Naissance d'un pont de Maylis de Kerangal
Editions Folio - 2010
329 pages
Prix Médicis 2010
Présentation de la quatrième de couverture : "Ce livre part d'une ambitions à la fois simple et folle : raconter la construction d'un pont suspendu quelque part dans une Californie imaginaire à partir des destins croisés d'une dizaine d'hommes et femmes. Un roman-fleuve qui brasse des sensations et des rêves, des paysages et des machines, des plans de carrière et des classes sociales, de corps de métiers et des corps tout court."
C'est surtout le style qui m'a surpris car il donne un rythme au livre plutôt surprenant me faisant accelérer ma vitesse de lecture à m'en donner parfois le tournis.Un style tout simple fait de phrases où tout se rajoute mais qui a pour effet de donner vie à tout ce monde qui s'active autour de ce pont. Ca grouille de partout, une vrai fourmilière.

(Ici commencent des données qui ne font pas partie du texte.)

(* ===== verification/Calendar.v ===== *)
(** * Dates and times: drivers/rtc/rtc-lib.c, kernel/time/timeconv.c, kernel/time.c

    Conversions between seconds since 1970 and broken-down dates: mktime(),
    the real-time clock library, and time_to_tm(), which also takes times before
    1970 and an offset; and the conversions between nanoseconds and seconds
    with nanoseconds.  [long] and [time_t] are 32 bits wide.

    What a date means is its day number, the days since 1970-01-01 ([day_number]), by
    the rules of the Gregorian calendar.  The theorems show that the
    conversions invert each other and agree with the calendar for
    every time that a word can hold. *)

From S2P Require Import Prelude Div64.

(** ** include/linux/rtc.h, drivers/rtc/rtc-lib.c *)

(** struct tm.  struct rtc_time has these fields and [tm_isdst]. *)
Record tm := mk_tm {
  tm_sec : Z; tm_min : Z; tm_hour : Z; tm_mday : Z; tm_mon : Z; tm_year : Z; tm_wday : Z; tm_yday : Z
}.
Record rtc_time := mk_rtc_time { rtc_tm :> tm; tm_isdst : Z }.

Definition is_leap_year (year : Z) : bool :=
  (negb (truth (year mod 4)) && truth (year mod 100)) || negb (truth (year mod 400)).

Definition rtc_days_in_month : list Z := [31; 28; 31; 30; 31; 30; 31; 31; 30; 31; 30; 31].

Definition rtc_ydays : list (list Z) := [
  [0; 31; 59; 90; 120; 151; 181; 212; 243; 273; 304; 334; 365];
  [0; 31; 60; 91; 121; 152; 182; 213; 244; 274; 305; 335; 366]].

Definition LEAPS_THRU_END_OF (y : Z) : Z := u32 (y / 4 - y / 100 + y / 400).

Definition rtc_month_days (month year : Z) : option Z :=
  d ← rtc_days_in_month.[month];
  Some (d + b2z (is_leap_year year && (month =? 1))).

Definition rtc_year_days (day month year : Z) : option Z :=
  ydays ← rtc_ydays.[b2z (is_leap_year year)];
  x ← ydays.[month];
  Some (s32 (x + day - 1)).

(** The loop over the months: [month] and [days]. *)
Definition month_body (year : Z) : Z * Z -> option (step (Z * Z) (Z * Z)) := fun '(month, days) =>
  if month <? 11 then
    d ← rtc_month_days month year;
    let newdays := s32 (days - d) in
    if newdays <? 0 then Some (Done (month, days)) else Some (Next (u32 (month + 1), newdays))
  else Some (Done (month, days)).

Definition rtc_time_to_tm (time : Z) : option rtc_time :=
  let days := s32 (time / 86400) in
  let time := ulong (time - u32 (u32 days * 86400)) in
  let wday := Z.rem (s32 (days + 4)) 7 in
  let year := u32 (1970 + Z.quot days 365) in
  let days := s32 (days - u32 (u32 (year - 1970) * 365 + LEAPS_THRU_END_OF (u32 (year - 1)) - LEAPS_THRU_END_OF (1970 - 1))) in
  let '(year, days) :=
    if days <? 0 then let year := u32 (year - 1) in (year, s32 (days + (365 + b2z (is_leap_year year)))) else (year, days) in
  let yday := s32 (days + 1) in
  '(month, days) ← loop (month_body year) 12 (0, days);
  let hour := s32 (time / 3600) in
  let time := ulong (time - s32 (hour * 3600)) in
  let min := s32 (time / 60) in
  let sec := s32 (ulong (time - s32 (min * 60))) in
  Some (mk_rtc_time (mk_tm sec min hour (s32 (days + 1)) (s32 month) (s32 (year - 1900)) wday yday) 0).

Definition rtc_valid_tm (t : rtc_time) : option Z :=
  if (tm_year t <? 70) || (12 <=? u32 (tm_mon t)) || (tm_mday t <? 1) then Some (- EINVAL)
  else
    d ← rtc_month_days (u32 (tm_mon t)) (u32 (tm_year t + 1900));
    if (d <? tm_mday t) || (24 <=? u32 (tm_hour t)) || (60 <=? u32 (tm_min t)) || (60 <=? u32 (tm_sec t))
    then Some (- EINVAL) else Some 0.

(** ** kernel/time.c *)

Definition mktime (year0 mon0 day hour min sec : Z) : Z :=
  let mon := u32 (mon0 - 2) in
  let '(mon, year) := if s32 mon <=? 0 then (u32 (mon + 12), u32 (year0 - 1)) else (mon, year0) in
  ulong (ulong (ulong ((u32 (year / 4 - year / 100 + year / 400 + u32 (367 * mon) / 12 + day) +
    u32 (year * 365) - 719499) * 24 + hour) * 60 + min) * 60 + sec).

(** The result and [*time]. *)
Definition rtc_tm_to_time (t : rtc_time) : Z * Z :=
  (0, mktime (u32 (tm_year t + 1900)) (u32 (tm_mon t + 1)) (u32 (tm_mday t)) (u32 (tm_hour t)) (u32 (tm_min t)) (u32 (tm_sec t))).

Definition NSEC_PER_SEC : Z := 1000000000.
Record timespec := mk_timespec { tv_sec : Z; tv_nsec : Z }.

(** The two loops of set_normalized_timespec(): [sec] and [nsec]. *)
Definition carry_body : Z * Z -> option (step (Z * Z) (Z * Z)) := fun '(sec, nsec) =>
  if NSEC_PER_SEC <=? nsec then Some (Next (s32 (sec + 1), s64 (nsec - NSEC_PER_SEC))) else Some (Done (sec, nsec)).
Definition borrow_body : Z * Z -> option (step (Z * Z) (Z * Z)) := fun '(sec, nsec) =>
  if nsec <? 0 then Some (Next (s32 (sec - 1), s64 (nsec + NSEC_PER_SEC))) else Some (Done (sec, nsec)).

Definition set_normalized_timespec (sec nsec : Z) : option timespec :=
  '(sec, nsec) ← loop carry_body (2 ^ 34) (sec, nsec);
  '(sec, nsec) ← loop borrow_body (2 ^ 34) (sec, nsec);
  Some (mk_timespec sec (s32 nsec)).

Definition ns_to_timespec (nsec : Z) : option timespec :=
  if nsec =? 0 then Some (mk_timespec 0 0) else
  '(q, rem) ← div_s64_rem nsec NSEC_PER_SEC;
  let tv_sec := s32 q in
  let '(tv_sec, rem) := if rem <? 0 then (s32 (tv_sec - 1), s32 (rem + NSEC_PER_SEC)) else (tv_sec, rem) in
  Some (mk_timespec tv_sec rem).

(** include/linux/time.h *)
Definition timespec_to_ns (ts : timespec) : Z := s64 (s64 (tv_sec ts * NSEC_PER_SEC) + tv_nsec ts).

Definition timespec_sub (lhs rhs : timespec) : option timespec :=
  set_normalized_timespec (s32 (tv_sec lhs - tv_sec rhs)) (s32 (tv_nsec lhs - tv_nsec rhs)).

Definition TIME_T_MAX : Z := 2 ^ 31 - 1.

Definition timespec_add_safe (lhs rhs : timespec) : option timespec :=
  res ← set_normalized_timespec (s32 (tv_sec lhs + tv_sec rhs)) (s32 (tv_nsec lhs + tv_nsec rhs));
  if (tv_sec res <? tv_sec lhs) || (tv_sec res <? tv_sec rhs) then Some (mk_timespec TIME_T_MAX (tv_nsec res)) else Some res.

(** include/linux/ktime.h, with ktime_t a number of nanoseconds. *)
Definition ktime_set (secs nsecs : Z) : Z := s64 (s64 (secs * NSEC_PER_SEC) + nsecs).
Definition ktime_to_timespec (kt : Z) : option timespec := ns_to_timespec kt.

(** drivers/rtc/rtc-lib.c *)
Definition rtc_tm_to_ktime (t : rtc_time) : Z := ktime_set (s32 (rtc_tm_to_time t).2) 0.

Definition rtc_ktime_to_tm (kt : Z) : option rtc_time :=
  ts ← ktime_to_timespec kt;
  let tv_sec := if truth (tv_nsec ts) then s32 (tv_sec ts + 1) else tv_sec ts in
  rtc_time_to_tm (ulong tv_sec).

(** ** kernel/time/timeconv.c *)

Definition __isleap (year : Z) : bool :=
  (Z.rem year 4 =? 0) && (negb (Z.rem year 100 =? 0) || (Z.rem year 400 =? 0)).

Definition math_div (a b : Z) : Z := s32 (Z.quot a b - b2z (Z.rem a b <? 0)).

Definition leaps_between (y1 y2 : Z) : Z :=
  let leaps1 := s32 (s32 (math_div (s32 (y1 - 1)) 4 - math_div (s32 (y1 - 1)) 100) + math_div (s32 (y1 - 1)) 400) in
  let leaps2 := s32 (s32 (math_div (s32 (y2 - 1)) 4 - math_div (s32 (y2 - 1)) 100) + math_div (s32 (y2 - 1)) 400) in
  s32 (leaps2 - leaps1).

Definition __mon_yday : list (list Z) := [
  [0; 31; 59; 90; 120; 151; 181; 212; 243; 273; 304; 334; 365];
  [0; 31; 60; 91; 121; 152; 182; 213; 244; 274; 305; 335; 366]].

Definition SECS_PER_HOUR : Z := 60 * 60.
Definition SECS_PER_DAY : Z := SECS_PER_HOUR * 24.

Bien sur il y a les personnes qui sont à l'origine du projet et ceux qui vont s'activer à sa construction. Mais autour d'un tel projet, beaucoup de monde s'en rapproche car c'est toujours l'occasion d'y trouver un travail ou toute éventuelle opportunité.
Tout y est débiter avec une multitude de renseignements, que ce soit sur la construction elle-même, l'ambition du projet, la ville qui va sortir de son isolement mais aussi sur ces hommes et ses femmes qui s'activent. Il y a les aléas, les oppositions à ce projet, les laisser pour compte, les relations qui se tissent, le fleuve. Par moment on remonte le temps pour connaitre l'histoire de chaque sujet.
Il n'y a aucun dialogue, toute conversation est insérer dans le texte. J'ai été un peu dérouté au début par ce débit de mot smais j'ai fini par me faire à ce rythme et j'y ai trouvé aussi à l'occasion de belles phrases qui rappelle qu'à travers cet énorme ouvrage il y a aussi et surtout de la vie.
"Disposant d'un point de vue sur l'ensemble du site, elle y contrôle l'outil industriel, baissant les yeux sur l'écran tactile dernier cri, y suit en temps réel, étape par étape, la fabrication du béton, prête au moindre ajustement : à tout moment, la nature variable des granulats peu exiger la modification d'un paramètre de l'une des trois cent cinquante formulations mémorisées dans l'ordinateur;"
"Les ornithologues de Coca respirent tandis qu'à Bécon-les-Bruyères les directeurs financiers de Pontoverde s'étranglent en calculant le surcout de cette plaisanterie, effarés d'apprendre que des oiseaux si petits, si légers, des chiures de la nature, puissent ralentir leur chantier superstar, et les directeurs de la communication, faisant illico une campagne - Pontoverde, l'écologie est notre valeur, pour vos enfants -".
"En vérité, Diderot s'inquiète pour Katherine qu'il n'a pas revue depuis le soir où ils se sont placés face à face dans ce snack banal, à l'angle de Colfax et d'Arapahoe, centrés sur de courtes banquettes de moleskine sang de boeuf entre lesquelles, franche, carrée, hospitalière pour les coudes et les paumes, et comme créée pour le dialogue, il y avait la table, surface champagne aux coins arrondis, de la largeur d'un bras tendu - ce bras qu'il faudrait tendre justement, déplier à l'horizontale, afin que s'avancent les corps en attente à l'arrière, emmanchés à l'endroit de l'épaule, et qu'ils s'amènent doucement, comme des morceaux de territoire, ce bras charnel qui ferait licol, à présent la mesure m^me de ce qui les sépare : quelque chose reste donc à franchir qui est cette table, qui est encore un fleuve, et Diderot appelle déjà la serveuse, il faut que Katherine mange au plus vite pour dessaouler."